Any time a person with power—the power that comes with serving in elected office—uses that position to speak out against the very easy decision that was before us that day, which was whether or not to support a system that has helped save the lives of tens of thousands of Jewish, Muslim and Christian Israelis from attacks by a terrorist organization, namely Hamas, I think we have to take it seriously. That is why it was so important to speak up on the floor of the House of Representatives, in order to make sure that people understand why it’s so important for us as Americans and particularly as lawmakers to continue to be supportive of Israel. In fact, any time someone tells pernicious lies about our great ally in the Middle East, we need to speak up.
How concerned or frustrated are you on a personal level about the fact that Democrats are speaking in the way you described? They’re very vocal and probably get a lot more media attention than they deserve, which has led to frustration in the Jewish community and among others who are supportive of Israel.
I’m frustrated that so much time is spent talking about a handful of members—and the final vote highlights the fact that they are only a handful—who would vote against funding a lifesaving missile defense to protect Israeli citizens as opposed to the real story that was missed.
When it was announced that the funding was coming out of the spending bill, it was the strong advocacy of pro-Israel members of Congress—both Jewish and non-Jewish—who went to the House leadership and said, “Not only is it wrong for this funding to be taken out of this bill, but there needs to be a vote on it before the end of the week, to which leadership must commit before we move forward.” Instead of focusing on why the decision was made to pull it out and how a small handful of members have the power to do that, the real story we should be proud of is being ignored, which is that of pro-Israel Democrats standing up and saying, “No, we will have a vote on Iron Dome, and it must take place this week.”
When both of us were growing up, most people in the Jewish community were Democrats, primarily because the party was very supportive of the State of Israel. Do you think that has shifted?

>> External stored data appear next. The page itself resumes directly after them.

Lemma op_allocated o (t : KMap) : wf kevy_hash t -> (forall k v, o <> OInsert k v) -> op_ok o t.
Proof.
  intros W N. pose proof (wf_layout _ t W) as L. assert (Va : valid kevy_hash t) by (by right).
  unfold op_ok. destruct o as [k v|k|k|k f|k|k|k f| |]; [by destruct (N k v)|..]; cbn [run_op].
  - rewrite (get_ok kevy_hash t k W). cbn. by split_and!.
  - unfold contains_key. destruct (find_contents t k W) as (r & -> & R). cbn. split_and!; try done.
    do 2 f_equal. destruct r as [i|]; [destruct R as (v & _ & ->) | rewrite R]; reflexivity.
  - unfold map_update. destruct (find_contents t k W) as (r & -> & R). cbn [mbind outcome_bind]. destruct r as [i|].
    + destruct R as (v & Hv & _). rewrite (read_slot_ok t i k v Hv). cbn [mbind outcome_bind fst snd].
      rewrite write_slot_ok by (by apply lookup_lt_Some in Hv). destruct (update_ok t k f i v W Hv) as [W' C].
      split_and!; [by right | done |]. unfold table_of. by rewrite C.
    + split_and!; try done. cbn. by rewrite alter_alt, R.
  - unfold map_remove. destruct (find_contents t k W) as (r & -> & R). cbn [mbind outcome_bind]. destruct r as [i|].
    + destruct R as (v & Hv & Hk). destruct (erase_mark_ok kevy_hash t W i) as (b & -> & Hb & Hole);
        [rewrite <- (lay_slots t L); by apply lookup_lt_Some in Hv|]. cbn [mbind outcome_bind].
      destruct (erase_at_ok kevy_hash t W i k v b Hv Hb Hole) as (t' & -> & W' & Ec & Ct & Ea). cbn.
      split_and!; [by right | lia |]. unfold table_of, lane_on. by rewrite Ct, Ea, Hk.
    + cbn. split_and!; try done. unfold table_of. by rewrite R, delete_id.
  - unfold raw_entry_remove. destruct (probe_ok kevy_hash t W k) as (r & -> & R). cbn [mbind outcome_bind].
    destruct r as [i|i tomb].
    + destruct R as [v Hv]. pose proof (contents_at _ t i k v W Hv) as Hk.
      destruct (erase_at_ok kevy_hash t W i k v DELETED Hv ltac:(by right) ltac:(discriminate)) as (t' & -> & W' & Ec & Ct & Ea).
      cbn. split_and!; [by right | lia |]. unfold table_of, lane_on. by rewrite Ct, Ea, Hk.
    + destruct R as (_ & Nk & _). apply (contents_None kevy_hash t k W) in Nk. cbn. split_and!; try done.
      unfold table_of. by rewrite Nk, delete_id.
  - destruct (find_contents t k W) as (r & -> & R). cbn. destruct r as [i|].
    + destruct R as (v & Hv & _). destruct (aux_mut_ok t k f i W ltac:(by exists v)) as (V' & Ec & E). rewrite E.
      split_and!; [exact V' | lia |]. by destruct (lane_on t).
    + split_and!; try done. unfold table_of. destruct (lane_on t); [|done]. by rewrite alter_alt, R.
  - unfold enable_aux, table_of, lane_on. destruct (auxw t) as [lane|] eqn:Ea; [by rewrite Ea|].
    set (t' := set_auxw _ t). assert (W' : wf kevy_hash t').
    { destruct W as [Lw B U O D Lo]. split; try assumption. destruct Lw as [A1 A2 A3 A4 A5]. split; try assumption.
      cbn. intros l [= <-]. apply length_replicate. }
    split_and!; [by right | done |]. assert (E : contents t' = contents t); [|unfold a_op; rewrite <- E; reflexivity].
    apply map_eq. intros k. apply option_eq. intros [v w].
    rewrite !(contents_Some kevy_hash) by assumption. unfold word_at. cbn. rewrite Ea.
    split; intros (i & Hi & ->); exists i; (split; [exact Hi|]); [|symmetry];
      (rewrite lookup_replicate_2; [done | rewrite <- (lay_slots t L); by apply lookup_lt_Some in Hi]).
  - unfold map_clear. pose proof (cap_pos t L). destruct (Nat.eqb_spec (cap t) 0); [lia|].
    destruct (fresh_wf (V := V) kevy_hash (cap t) (mmap_backed t) (auxw t) (lay_cap t L) (lay_aux t L)) as [Wf Cf].
    split_and!; [by right | done |]. unfold a_op, table_of, lane_on. rewrite <- Cf. reflexivity.
Qed.

Lemma op_correct o (t : KMap) : valid kevy_hash t -> op_ok o t.
Proof using Hsize Halign.
  intros Va. destruct o as [k v| | | | | | | |]; [by apply map_insert_ok|..];
    (destruct Va; [by apply op_unallocated | by apply op_allocated]).
Qed.

(** ** Sequences *)

Fixpoint run_ops (ops : list (map_op K V)) (t : KMap) : outcome (KMap * list answer) :=
  match ops with
  | [] => Done (t, [])
  | o :: r => x ← run_op o t; y ← run_ops r x.1; Done (y.1, x.2 :: y.2)
  end.

Fixpoint a_ops (ops : list (map_op K V)) (m : table) : table * list answer :=
  match ops with
  | [] => (m, [])
  | o :: r => let '(m, x) := a_op o m in let '(m, xs) := a_ops r m in (m, x :: xs)
  end.

(** The operation that stopped a sequence: an insertion whose growth no
    layout allows. *)
Definition refused_at (ops : list (map_op K V)) (t : KMap) : Prop :=
  exists pre o post t1 xs, ops = pre ++ o :: post /\ run_ops pre t = Done (t1, xs) /\
    grows_on_insert t1 = true /\ table_layout kv_size kv_align (next_cap t1) = None.

Lemma ops_correct : forall ops (t : KMap), valid kevy_hash t ->
  match run_ops ops t with
  | Done (t', rs) => valid kevy_hash t' /\ (table_of t', rs) = a_ops ops (table_of t)
  | TooBig => refused_at ops t
  | Undef | Spin => False
  end.
Proof using Hsize Halign.
  induction ops as [|o r IH]; intros t Va; cbn [run_ops a_ops]; [done|].
  pose proof (op_correct o t Va) as O. unfold op_ok in O. destruct (run_op o t) as [[t1 x]| | |] eqn:E; cbn [mbind outcome_bind]; try done.
  - destruct O as (V1 & _ & A). specialize (IH t1 V1). cbn [fst snd]. destruct (a_op o (table_of t)) as [m1 y]. injection A as <- ->.
    destruct (run_ops r t1) as [[t2 xs]| | |] eqn:E2; cbn [mbind outcome_bind]; try done.
    + destruct IH as [V2 A2]. split; [exact V2|]. cbn. destruct (a_ops r (table_of t1)) as [m2 ys]. injection A2 as <- ->. done.
    + destruct IH as (pre & o' & post & t3 & ys & -> & R & G & B). exists (o :: pre), o', post, t3, (y :: ys).
      split_and!; [done | cbn; rewrite E; cbn; rewrite R; done | exact G | exact B].
  - destruct O as [G B]. exists [], o, r, t, []. by split_and!.
Qed.

(** A probe of a table that satisfies the invariant ends within one turn
    around it: [cap / 16] groups, however much fuel is left. *)
Lemma find_loop_ends (t : KMap) k fuel : wf kevy_hash t -> cap t / 16 <= fuel ->
  exists r, find_loop fuel t k (h2 (kevy_hash k)) (home t (kevy_hash k)) = Done r /\
    match r with Some i => has t k i | None => forall i, ~ has t k i end.
Proof.
  intros W F. pose proof (wf_layout _ t W) as L. rewrite (find_is_probe t k _ fuel _ None).
  destruct (probe_slow_ok kevy_hash t W k fuel 0 None) as (r & E & R); try (intros o Ho; lia); [exact F | intros d [=] |].
  rewrite Nat.mul_0_r, Nat.add_0_r, Nat.mod_small in E by (by apply home_lt). rewrite E. cbn.
  eexists. split; [reflexivity|]. destruct r; [exact R | apply R].
Qed.
End Ops.

(** C9: The table is a finite map: from a table that is new or satisfies the
    invariant, any sequence of its operations ends, accesses no memory that
    holds nothing, and gives the answers, the keys, the values and the side
    words of the same operations on a finite map; it stops short only at an
    insertion whose growth is past the largest layout.  The mirror bytes, the
    tombstones, both probe loops, the choice of mark at a removal and the
    rebuilds are invisible. *)
Theorem map_refines_finite_map {K V : Type} `{Countable K} (kevy_hash : K -> Z) (kv_size kv_align : Z) (mmap_ok : Z -> bool)
  (ops : list (map_op K V)) (t : KevyMap (K := K) (V := V)) :
  (0 <= kv_size)%Z -> (0 < kv_align)%Z -> valid kevy_hash t ->
  match run_ops kevy_hash kv_size kv_align mmap_ok ops t with
  | Done (t', rs) => valid kevy_hash t' /\ (table_of t', rs) = a_ops ops (table_of t)
  | TooBig => refused_at kevy_hash kv_size kv_align mmap_ok ops t
  | Undef | Spin => False
  end.
Proof. intros Hs Ha Va. by apply ops_correct. Qed.

(** Keys that all start at one bucket, so that they spill into a second
    group, and one removed from the middle of the run. *)
Definition crowd : list (map_op Z Z) :=
  ((fun i => OInsert (Z.of_nat i) (Z.of_nat (10 * i))) <$> seq 0 20) ++
  [OEnableAux; OWord 3%Z (fun _ => 7%Z); ORemove 5%Z; OGet 19%Z; OGet 5%Z; OInsert 3%Z 99%Z; OGet 3%Z].

Lemma map_refines_finite_map_witness :
  match run_ops (fun _ => 3%Z) 16 8 (fun _ => true) crowd map_new with
  | Done (t, rs) => (table_of t, rs) = a_ops crowd (∅, false) /\ length rs = 27
  | _ => False
  end.
Proof.
  pose proof (map_refines_finite_map (fun _ => 3%Z) 16 8 (fun _ => true) crowd map_new ltac:(lia) ltac:(lia)) as R.
  specialize (R ltac:(left; by split_and!)).
  destruct (run_ops (fun _ => 3%Z) 16 8 (fun _ => true) crowd map_new) as [[t rs]| | |] eqn:E; try contradiction.
  - destruct R as [_ R]. change (table_of map_new) with (∅ : gmap Z (Z * Z), false) in R. split; [exact R|]. assert (L : length rs = length (snd (a_ops crowd (∅, false)))) by (by rewrite <- R).
    rewrite L. vm_compute. reflexivity.
  - vm_compute in E. discriminate.
Defined.

(** Every lookup ends after at most [cap / 16] groups of a table that
    satisfies the invariant, and finds the key exactly when it is there. *)
Theorem probe_ends_in_one_turn {K V : Type} `{Countable K} (kevy_hash : K -> Z) (t : KevyMap (K := K) (V := V)) (k : K) (fuel : nat) :
  wf kevy_hash t -> cap t / 16 <= fuel ->
  exists r, find_loop fuel t k (h2 (kevy_hash k)) (home t (kevy_hash k)) = Done r /\
    match r with
    | Some i => has t k i
    | None => contents t !! k = None
    end.
Proof.
  intros W F. destruct (find_loop_ends kevy_hash t k fuel W F) as (r & E & R). exists r. split; [exact E|].
  destruct r; [exact R | by apply (contents_None kevy_hash)].
Qed.
Lemma take_entry_sim s key : entries_ok s ->
  sim s (fst (take_entry_keepalive key s)) (delete key (abs s)) /\
  snd (take_entry_keepalive key s) = entry <$> kmap s !! key.
Proof using Laws.
  intros O. destruct (take_entry_kmap key s) as (E & _ & R). split; [|exact R].
  apply (sim_delete s _ key O E), clk_take.
Qed.

Lemma drop_expired_sim s key : entries_ok s -> sim s (drop_expired key s) (delete key (abs s)).
Proof using Laws. intros O. apply (sim_delete s _ key O (drop_expired_kmap s key)), clk_drop. Qed.

Lemma insert_entry_sim s k e : entries_ok s -> entry_ok e ->
  sim s (fst (insert_entry k e s)) (<[sb_bytes k := item_of e]> (abs s)).
Proof.
  intros O He. cut (exists w, kmap (fst (insert_entry k e s)) = <[sb_bytes k := mkSlot e w]> (kmap s)).
  { intros [w E]. apply (sim_insert s _ _ e w O He E), clk_insert. }
  unfold insert_entry. cbn zeta. set (key := sb_bytes k). set (s0 := clear_hash_key_ttls key s).
  destruct (if clock_on s0 then (tick_clock s0, Some (clock_counter (tick_clock s0) mod 2 ^ 32)) else (s0, None))
    as [s1 clock] eqn:E1.
  assert (M1 : kmap s1 = kmap s) by (destruct (clock_on s0); injection E1 as <- <-; reflexivity).
  match goal with |- context [commit_insert _ _ _ _ ?c ?x] => set (s2 := x); set (copy := c) end.
  assert (M2 : kmap s2 = kmap s) by (subst s2; destruct (_ || _); [rewrite (proj1 (keep_words_kmap s1))|]; exact M1).
  destruct (commit_insert_shape key (heap_bytes k) e clock copy s2) as [(w & E) _]. exists w. by rewrite E, M2.
Qed.

Lemma clk_touch key s : clk (touch_slot key s) = clk s.
Proof. unfold touch_slot. rewrite clk_update_word, clk_keep_words. reflexivity. Qed.

Lemma clk_live key now s : clk (fst (live_entry key now s)) = clk s.
Proof.
  unfold live_entry. destruct (kmap s !! key) as [sl|]; [|reflexivity]. destruct (is_expired _ _ _); [apply clk_drop|].
  cbn. destruct (clock_on s); [apply clk_touch | reflexivity].
Qed.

Most people understand that Israel is strongest when neither party attempts to use support for Israel for political gain. The number of people who came up to me after the debate to thank me for ensuring that the House was going to be able to have this vote, both Democrats and Republicans, shows an awful lot about bipartisan support for Israel. There may be some differences of opinion on how people have come to this support—whether they’re supporting their constituents, truly understand the importance of Israel on a religious level, or comprehend that when we have an ally with the shared values that Israel represents it’s in our national interest to support that ally—the support is real, deep and broad.
Despite the efforts of those who tirelessly try to sow discord?
To those who do, I can only point to the 420 members who voted for this funding. The fact that support for Israel, as represented by the memorandum of understanding that was negotiated between President Obama and Prime Minister Netanyahu and was put into statute by a piece of legislation I’m proud to have written and passed nearly unanimously, really proves it. We are always going to oppose those whose positions aren’t based on the reality of what’s happening in Israel and the US, and the strong support we’ve seen is evidence that people continue to understand why support for Israel is so crucial.
By the way, we are having this conversation at a time when the funding for the replenishment of Iron Dome after it was used so successfully against the over 4,000 rockets fired on Israel by Hamas is being held up by a single Republican senator. Hopefully, by the time this article is printed that senator will have relented, and if not, I hope we’ll spend as much time asking how it is that one Republican senator hates Israel so much that he won’t allow this lifesaving system to be replenished.